(** C6. When [detect_anomalies] returns, its result keeps the rows of
    its argument and carries one flag per row; running it again on that
    result, with the monitor as the first run left it, returns the same
    monitor and the same dataset, so the same anomaly column: the flags
    of the first run are replaced, and they are no input to the second
    run. *)
Theorem detect_anomalies_idempotent self data self1 data1 :
  detect_anomalies self data = Ok (self1, data1) ->
  rows data1 = rows data /\
  (exists flags, anomaly data1 = Some flags /\ length flags = length (rows data)) /\
  detect_anomalies self1 data1 = Ok (self1, data1).
Proof.
  unfold detect_anomalies. intros Hrun.
  destruct (StandardScaler_fit_transform (map features (rows data)))
    as [[fitted_scaler X_scaled]|e] eqn:Escale; [|done].
  destruct (IsolationForest_fit_predict (contamination self) (random_state self)
              X_scaled) as [[fitted_forest anomalies]|e] eqn:Eforest; [|done].
  unfold set_anomaly in *.
  destruct (decide (length (map (fun a => Z.eqb a (-1)) anomalies)
                    = length (rows data))) as [Hlen|]; [|done].
  injection Hrun as <- <-. cbn.
  split; [reflexivity|]. split; [eauto|].
  rewrite Escale, Eforest. by rewrite decide_True.
Qed.
End DetectorProperties.

(** ** Concrete runs over the stand-ins *)

Lemma detect_anomalies_idempotent_witness :
  exists self1 data1,
    detect_with_stand_ins HealthMonitor_init idle_history = Ok (self1, data1) /\
    rows data1 = rows idle_history /\
    (exists flags, anomaly data1 = Some flags /\
                   length flags = length (rows idle_history)) /\
    detect_with_stand_ins self1 data1 = Ok (self1, data1).
Proof.
  destruct (detect_with_stand_ins HealthMonitor_init idle_history)
    as [[self1 data1]|e] eqn:Erun.
  - exists self1, data1. split; [reflexivity|].
    exact (@detect_anomalies_idempotent StandIn_Sklearn _ _ _ _ Erun).
  - vm_compute in Erun. discriminate Erun.
Defined.

(** C1, as stated, fails: the same arguments at two readings of the
    clock one hour apart give different timestamps and different
    values. *)
Lemma generate_same_arguments_counterexample :
  (generate_with_stand_ins 0 1 1 7%nat).1
    = Ok {| rows := [ {| timestamp := -86400000000000; heart_rate := 63;
                         blood_oxygen := 489 # 5; steps := 375;
                         sleep_quality := 31 # 5; stress_level := 16 # 5;
                         body_temperature := 496 # 5 |} ];
            anomaly := None |} /\
  (generate_with_stand_ins ns_per_hour 1 1 7%nat).1
    = Ok {| rows := [ {| timestamp := -82800000000000; heart_rate := 64;
                         blood_oxygen := 489 # 5; steps := 296;
                         sleep_quality := 67 # 10; stress_level := 14 # 5;
                         body_temperature := 496 # 5 |} ];
            anomaly := None |} /\
  (generate_with_stand_ins 0 1 1 7%nat).1
    <> (generate_with_stand_ins ns_per_hour 1 1 7%nat).1.
Proof.
  split_and!; [by vm_compute..|]. vm_compute. intros Heq. discriminate Heq.
Qed.

(** C2, as stated, fails: with 48 samples the indices 42 and 43 are
    selected; sample 42 has heart rate 62.9 before the injection, the
    shift is -20, and the returned heart rate is 42, below 50. *)
Lemma generated_out_of_domain_counterexample :
  (exists tr,
      trace_with_stand_ins 0 1 48 = Ok tr /\
      tr_outliers tr = {| anomaly_indices := [42; 43]%nat;
                          heart_rate_shift := [-20; 30]%Z;
                          blood_oxygen_drop := [9; 10]%Z |} /\
      astype_int <$> (sig_heart_rate (tr_signals tr) !! 42%nat) = Some 62%Z) /\
  (exists df,
      (generate_with_stand_ins 0 1 48 7%nat).1 = Ok df /\
      rows df !! 42%nat
      = Some {| timestamp := -9191489361703; heart_rate := 42;
                blood_oxygen := 439 # 5; steps := 736;
                sleep_quality := 23 # 5; stress_level := 59 # 10;
                body_temperature := 491 # 5 |}) /\
  ~ in_domain {| timestamp := -9191489361703; heart_rate := 42;
                 blood_oxygen := 439 # 5; steps := 736;
                 sleep_quality := 23 # 5; stress_level := 59 # 10;
                 body_temperature := 491 # 5 |}.
Proof.
  split_and!.
  - eexists. split; [by vm_compute|]. split; by vm_compute.
  - eexists. split; by vm_compute.
  - unfold in_domain. cbn. lia.
Qed.

Lemma generated_rows_in_domain_unless_injected_witness :
  exists df,
    (generate_with_stand_ins 0 1 48 7%nat).1 = Ok df /\
    exists tr,
      trace_with_stand_ins 0 1 48 = Ok tr /\
      forall (i : nat) row, rows df !! i = Some row ->
        (i ∉ anomaly_indices (tr_outliers tr) -> in_domain row) /\
        (i ∈ anomaly_indices (tr_outliers tr) -> in_outlier_range row).
Proof.
  destruct (generate_with_stand_ins 0 1 48 7%nat).1 as [df|e] eqn:Erun.
  - exists df. split; [reflexivity|].
    exact (@generated_rows_in_domain_unless_injected
             StandIn_NumpyRandom StandIn_NumpyMath _ _ _ _ _ Erun).
  - vm_compute in Erun. discriminate Erun.
Defined.

(** C5, as stated, fails: with 24 samples one index is selected, and
    5% of 24 rounded up is 2. *)
Lemma outlier_count_counterexample :
  (exists tr,
      trace_with_stand_ins 0 1 24 = Ok tr /\
      tr_outliers tr = {| anomaly_indices := [18]%nat;
                          heart_rate_shift := [30]%Z;
                          blood_oxygen_drop := [13]%Z |}) /\
  outlier_count 24 = 1%nat /\
  spec_outlier_count 24 = 2%nat.
Proof.
  split_and!; [|reflexivity..].
  eexists. split; by vm_compute.
Qed.

Lemma outlier_injection_selects_floor_and_shifts_witness :
  exists tr,
    trace_with_stand_ins 0 1 24 = Ok tr /\
    length (anomaly_indices (tr_outliers tr)) = (Z.to_nat (1 * 24) / 20)%nat /\
    NoDup (anomaly_indices (tr_outliers tr)) /\
    Forall (fun i => (i < Z.to_nat (1 * 24))%nat)
           (anomaly_indices (tr_outliers tr)).
Proof.
  destruct (trace_with_stand_ins 0 1 24) as [tr|e] eqn:Erun.
  - exists tr. split; [reflexivity|].
    pose proof (@outlier_injection_selects_floor_and_shifts
                  StandIn_NumpyRandom StandIn_NumpyMath _ _ _ _ Erun)
      as (Hcount & Hnd & Hlt & _).
    auto.
  - vm_compute in Erun. discriminate Erun.
Defined.




(** * Further properties of the code *)


(** ** The health score, continued *)

Lemma calculate_health_score_Ok data latest :
  last (rows data) = Some latest ->
  calculate_health_score data = Ok (round1 (weighted_score latest)).
Proof.
  intros Hlast. unfold calculate_health_score.
  by rewrite (iloc_last_Some _ _ Hlast).
Qed.


Lemma weighted_score_unfold latest :
  weighted_score latest
  = 0 + 0.2 * hr_score latest + 0.2 * oxygen_score latest
      + 0.15 * activity_score latest + 0.2 * sleep_score latest
      + 0.15 * stress_score latest + 0.1 * temp_score latest.
Proof. reflexivity. Qed.

Lemma py_min_mono c x y : x <= y -> py_min c x <= py_min c y.
Proof.
  intros Hxy.
  destruct (py_min_spec c x) as [[? ->]|[? ->]];
    destruct (py_min_spec c y) as [[? ->]|[? ->]]; lra.
Qed.

Lemma py_max_proper c x y : x == y -> py_max c x == py_max c y.
Proof.
  intros Hxy.
  destruct (py_max_spec c x) as [[? ->]|[? ->]];
    destruct (py_max_spec c y) as [[? ->]|[? ->]]; lra.
Qed.

(** X1. The score never decreases when, with heart rate and body
    temperature unchanged, blood oxygen, steps and sleep quality do not
    decrease and the stress level does not increase. *)
Theorem score_monotone data1 data2 latest1 latest2 :
  last (rows data1) = Some latest1 ->
  last (rows data2) = Some latest2 ->
  heart_rate latest1 = heart_rate latest2 ->
  body_temperature latest1 == body_temperature latest2 ->
  blood_oxygen latest1 <= blood_oxygen latest2 ->
  (steps latest1 <= steps latest2)%Z ->
  sleep_quality latest1 <= sleep_quality latest2 ->
  stress_level latest2 <= stress_level latest1 ->
  exists v1 v2,
    calculate_health_score data1 = Ok v1 /\
    calculate_health_score data2 = Ok v2 /\
    v1 <= v2.
Proof.
  intros Hl1 Hl2 Hhr Hbt Hox Hst Hsl Hsr.
  exists (round1 (weighted_score latest1)), (round1 (weighted_score latest2)).
  split; [by apply calculate_health_score_Ok|].
  split; [by apply calculate_health_score_Ok|].
  apply round1_mono. rewrite !weighted_score_unfold.
  assert (hr_score latest1 == hr_score latest2) as Ehr
    by (unfold hr_score; by rewrite Hhr).
  assert (temp_score latest1 == temp_score latest2) as Ebt.
  { unfold temp_score. apply py_max_proper. by rewrite Hbt. }
  assert (oxygen_score latest1 <= oxygen_score latest2) as Lox
    by (unfold oxygen_score; apply py_min_mono; lra).
  assert (activity_score latest1 <= activity_score latest2) as Lac.
  { unfold activity_score. apply py_min_mono.
    rewrite Zle_Qle in Hst. tenths. lra. }
  unfold sleep_score, stress_score. lra.
Qed.

Lemma score_monotone_witness :
  exists v1 v2,
    calculate_health_score idle_history = Ok v1 /\
    calculate_health_score busy_history = Ok v2 /\
    v1 <= v2.
Proof.
  apply (score_monotone idle_history busy_history scenario scenario);
    try reflexivity; unfold Qle; cbn; lia.
Defined.

(** The bounds of the score need no domain bound on heart rate or
    temperature. *)
Lemma score_range_of_plausible_sample data latest :
  last (rows data) = Some latest ->
  (Z.abs (heart_rate latest - 70) < 4611686018427387904)%Z ->
  0 <= blood_oxygen latest ->
  (0 <= steps latest)%Z ->
  0 <= sleep_quality latest <= 10 ->
  0 <= stress_level latest <= 10 ->
  exists v, calculate_health_score data = Ok v /\ 0 <= v <= 100.
Proof.
  intros Hlast Hhr Hox Hst Hsl Hsr. eexists.
  split; [by apply calculate_health_score_Ok|].
  pose proof (hr_score_bounds latest Hhr).
  pose proof (temp_score_bounds latest).
  pose proof (oxygen_score_bounds latest Hox).
  pose proof (activity_score_bounds latest Hst).
  assert (0 <= sleep_score latest <= 100) by (unfold sleep_score; lra).
  assert (0 <= stress_score latest <= 100) by (unfold stress_score; lra).
  apply (round1_bounds 0 1000); [reflexivity..|].
  rewrite weighted_score_unfold. lra.
Qed.

(** X2. Whatever the body temperature of the latest sample, and for
    every heart rate that stays within [2 ^ 62] of 70 (so that the
    64-bit integer arithmetic of line 179 does not wrap around), the
    score is between 0 and 100 as soon as the blood oxygen and steps
    are not negative and the sleep quality and stress level are between
    0 and 10. *)
Theorem score_in_range_any_heart_rate data latest :
  last (rows data) = Some latest ->
  (Z.abs (heart_rate latest - 70) < 4611686018427387904)%Z ->
  0 <= blood_oxygen latest ->
  (0 <= steps latest)%Z ->
  0 <= sleep_quality latest <= 10 ->
  0 <= stress_level latest <= 10 ->
  exists v, calculate_health_score data = Ok v /\ 0 <= v <= 100.
Proof. exact (score_range_of_plausible_sample data latest). Qed.


(** ** Insights, continued *)

Lemma generate_health_insights_Ok data latest :
  last (rows data) = Some latest ->
  generate_health_insights data
  = Ok (heart_rate_rule data latest ++ oxygen_rule latest
        ++ activity_rule data latest ++ sleep_rule latest
        ++ stress_rule latest).
Proof.
  intros Hlast. unfold generate_health_insights.
  rewrite (iloc_last_Some _ _ Hlast). cbv zeta.
  by rewrite app_nil_l, <- !app_assoc.
Qed.

Lemma heart_rate_rule_elem data latest m :
  m ∈ heart_rate_rule data latest <->
  (m = MSG_HR_ELEVATED /\ mean_heart_rate data + 20 < inject_Z (heart_rate latest)) \/
  (m = MSG_HR_GREAT /\ inject_Z (heart_rate latest) < mean_heart_rate data - 15).
Proof.
  unfold heart_rate_rule, mean_heart_rate. cbv zeta.
  repeat destruct (Qlt_le_dec _ _);
    rewrite ?list_elem_of_singleton, ?elem_of_nil; intuition lra.
Qed.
- - - -
■ REQUIREMENT ■
Scan the material above for lines that contain the string "Eforest", and copy each such line.

■ RESULT ■
              X_scaled) as [[fitted_forest anomalies]|e] eqn:Eforest; [|done].
  rewrite Escale, Eforest. by rewrite decide_True.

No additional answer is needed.